Two New Mexico state Senate panels have unanimously approved a bill that would ensure even nonprofit managers of Department of Energy national laboratories in the state would pay a gross receipts tax.
The state Senate’s Finance Committee on Thursday approved the bill unanimously Thursday, less than a week after the measure unanimously passed the chamber’s Corporations and Transportation Committee. If ultimately passed by the state Legislature and then signed by Gov. Susana Martinez (R), the bill would go into effect on July 1.

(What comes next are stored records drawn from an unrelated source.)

Lemma run_queue os : forall m m',
  rx_fifo_sized m -> fifo_len_ok m ->
  run os m = Ret tt m' ->
  fifo (uart m') = queue_run os (fifo (uart m)).
Proof.
  induction os as [|o os IH]; intros m m' Hsz Hlen; simpl.
  - unfold mret, M_ret. intros [= <-]. reflexivity.
  - unfold mbind, M_bind.
    destruct (step o m) as [[] m1| |] eqn:Hstep; try discriminate.
    intros Hrun. unfold queue_run. simpl.
    rewrite <- (step_queue o m m1 Hsz Hlen Hstep).
    apply IH; eauto using step_sized, step_fifo_len_ok.
Qed.

(** No operation with a byte to deliver reaches outside an array. *)
Lemma step_defined o m :
  has_byte o -> rx_fifo_sized m -> fifo_len_ok m -> step o m <> Undefined.
Proof.
  intros Hb Hsz Hlen.
  destruct o as [addr size|addr v size|[|b rest] size|]; simpl in *; monad_unfold.
  - pose proof (uart_read_defined addr size m Hsz Hlen).
    destruct (uart_read addr size m); congruence.
  - apply uart_write_defined.
  - contradiction.
  - apply uart_rx_defined; assumption.
  - discriminate.
Qed.

Lemma run_defined os : forall m,
  Forall has_byte os -> rx_fifo_sized m -> fifo_len_ok m ->
  run os m <> Undefined.
Proof.
  induction os as [|o os IH]; intros m Hos Hsz Hlen; simpl.
  - discriminate.
  - apply Forall_cons in Hos as [Ho Hos]. unfold mbind, M_bind.
    pose proof (step_defined o m Ho Hsz Hlen) as Hd.
    destruct (step o m) as [[] m1| |] eqn:Hstep; [|discriminate|contradiction].
    apply IH; eauto using step_sized, step_fifo_len_ok.
Qed.

(** The line is what [update_irq] would make it, in the code's own terms:
    this needs nothing of the header. *)
Lemma step_irq_level o m m' :
  irq m = irq_level (uart m) -> step o m = Ret tt m' ->
  irq m' = irq_level (uart m').
Proof.
  intros Hirq Hstep.
  destruct (step_cases o m m' Hstep)
    as [[-> ->]|[(s' & <- & -> & Hl & Hi & _)|(-> & _)]]; auto.
  rewrite Hirq. unfold irq_level. rewrite Hl, Hi. reflexivity.
Qed.

Lemma run_irq_level os : forall m m',
  irq m = irq_level (uart m) -> run os m = Ret tt m' ->
  irq m' = irq_level (uart m').
Proof.
  induction os as [|o os IH]; intros m m' Hirq; simpl.
  - unfold mret, M_ret. intros [= <-]. exact Hirq.
  - unfold mbind, M_bind.
    destruct (step o m) as [[] m1| |] eqn:Hstep; try discriminate.
    apply IH. eapply step_irq_level; eassumption.
Qed.

End Frames.

Section Legal.
Context {hdr : sifive_uart_h}.
Hypothesis Hlabels : labels_distinct.

Lemma uart_read_mapped_returns addr size m :
  addr ∈ register_map -> rx_fifo_sized m -> fifo_len_ok m ->
  exists r m', uart_read addr size m = Ret r m'.
Proof.
  intros Hin Hsz Hlen.
  unfold register_map in Hin. cbn [fmap list_fmap] in Hin.
  repeat (apply elem_of_cons in Hin as [->|Hin]).
  - destruct (uart_read_rxfifo_wf m size Hsz Hlen)
      as [[_ ->]|(b & q & _ & _ & _ & ->)]; eauto.
  - eexists _, _. apply uart_read_txfifo, Hlabels.
  - eexists _, _. apply uart_read_ie, Hlabels.
  - eexists _, _. apply uart_read_ip, Hlabels.
  - eexists _, _. apply uart_read_txctrl, Hlabels.
  - eexists _, _. apply uart_read_rxctrl, Hlabels.
  - eexists _, _. apply uart_read_div, Hlabels.
  - inversion Hin.
Qed.

Lemma uart_write_writable_returns addr v size m :
  addr ∈ writable_map -> exists m', uart_write addr v size m = Ret tt m'.
Proof.
  intros Hin. unfold writable_map in Hin. cbn [fmap list_fmap] in Hin.
  repeat (apply elem_of_cons in Hin as [->|Hin]; [eexists|]).
  - apply uart_write_txfifo.
  - apply uart_write_ie, Hlabels.
  - apply uart_write_txctrl, Hlabels.
  - apply uart_write_rxctrl, Hlabels.
  - apply uart_write_div, Hlabels.
  - inversion Hin.
Qed.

A gross receipts tax is essentially a tax on revenue. New Mexico’s statewide gross receipts tax is 5 percent, though counties including Los Alamos County levy a higher rate on certain goods and services sold. Senate Bill 17, Gross Receipts For Certain Nonprofits, would apply to both the Sandia National Laboratories in Albuquerque and Los Alamos National Laboratory (LANL).
If a nonprofit ran the lab under current state law, the state would miss out on $25 million to $30 million, bill proponents estimate.
The Department of Energy’s National Nuclear Security Administration expects to award a new contract to manage LANL in April or May. The lab management portion of the deal will cost more than $20 billion over 10 years, including options. The winner could earn as much as $50 million per year in lab-management fees.
Bidding on the new contract closed Dec. 11 but, unlike the last competition to manage Los Alamos, the field this time was open to nonprofit entities. Local interest groups in New Mexico, who have supported the bill, have worried the Los Alamos County economy would suffer if a nonprofit took over lab management. Nonprofits are currently exempt from the state’s gross receipts tax.
Incumbent lab manager Los Alamos National Security is off the job on Sept. 30. The industry-academia consortium is a for-profit limited liability corporation led by the University of California and Bechtel National, with industry teammates AECOM and BWX Technologies.
The University of California, the University of Texas, and Texas A&M University have all confirmed they are bidding on the new contract. The universities are not expected to be part of the same bidding team, and no bidder has discussed its teaming arrangements.
National Technology and Engineering Solutions manages Sandia in Albuquerque. That for-profit entity is a Honeywell subsidiary.